Which lines of the records below contain the word "handleMetrics"? Show each one.

| Stored data |
* * * *
(** C28. A scrape shows the statistics: reading the exposition text gives back every counter and gauge
    with its type, in order, the lag only with a timestamp column; seconds are exact to the
    millisecond although they are computed in floating point. *)
Theorem exposition_reads_back (cfg : appConfig) (s : appStats) :
  scrapable cfg s ->
  fmap (M := list) (fun x => (metric x, metric_type x, thousandths x))
    <$> read_exposition (handleMetrics cfg s).2 = Some (reported cfg s).
Proof.
  intros [Hc Hg Hm]. rewrite snapshot_ok_iff, !Forall_cons in Hc.
  rewrite !Forall_cons in Hg, Hm.
  destruct Hc as (?&?&?&?&?&?&?&?&?&_), Hg as (?&?&?&?&Hf), Hm as (?&?&?&?&_).
  apply (proj1 (Forall_singleton _ _)) in Hf.
  unfold handleMetrics, writeMetrics, writeAll, reported, snapshot, writeCounter, writeGauge.
  cbn [snd foldr app]. case_bool_decide; rewrite ?string_app_nil;
    repeat (apply read_metric_number;
      [by apply name_ok_check|reflexivity|reflexivity|by (apply number_pretty || apply number_seconds)|]);
    reflexivity.
Qed.

Lemma exposition_reads_back_witness :
  fmap (M := list) (fun x => (metric x, metric_type x, thousandths x))
    <$> read_exposition (handleMetrics defaultConfig (newAppStats 1700000000123456789)).2
  = Some (reported defaultConfig (newAppStats 1700000000123456789)).
Proof.
  apply exposition_reads_back. split; [reflexivity| |]; rewrite !Forall_cons; split_and!;
    try done; unfold in_int64; split; by vm_compute.
Defined.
* * * *
| Solution to the exercise |
    <$> read_exposition (handleMetrics cfg s).2 = Some (reported cfg s).
  unfold handleMetrics, writeMetrics, writeAll, reported, snapshot, writeCounter, writeGauge.
    <$> read_exposition (handleMetrics defaultConfig (newAppStats 1700000000123456789)).2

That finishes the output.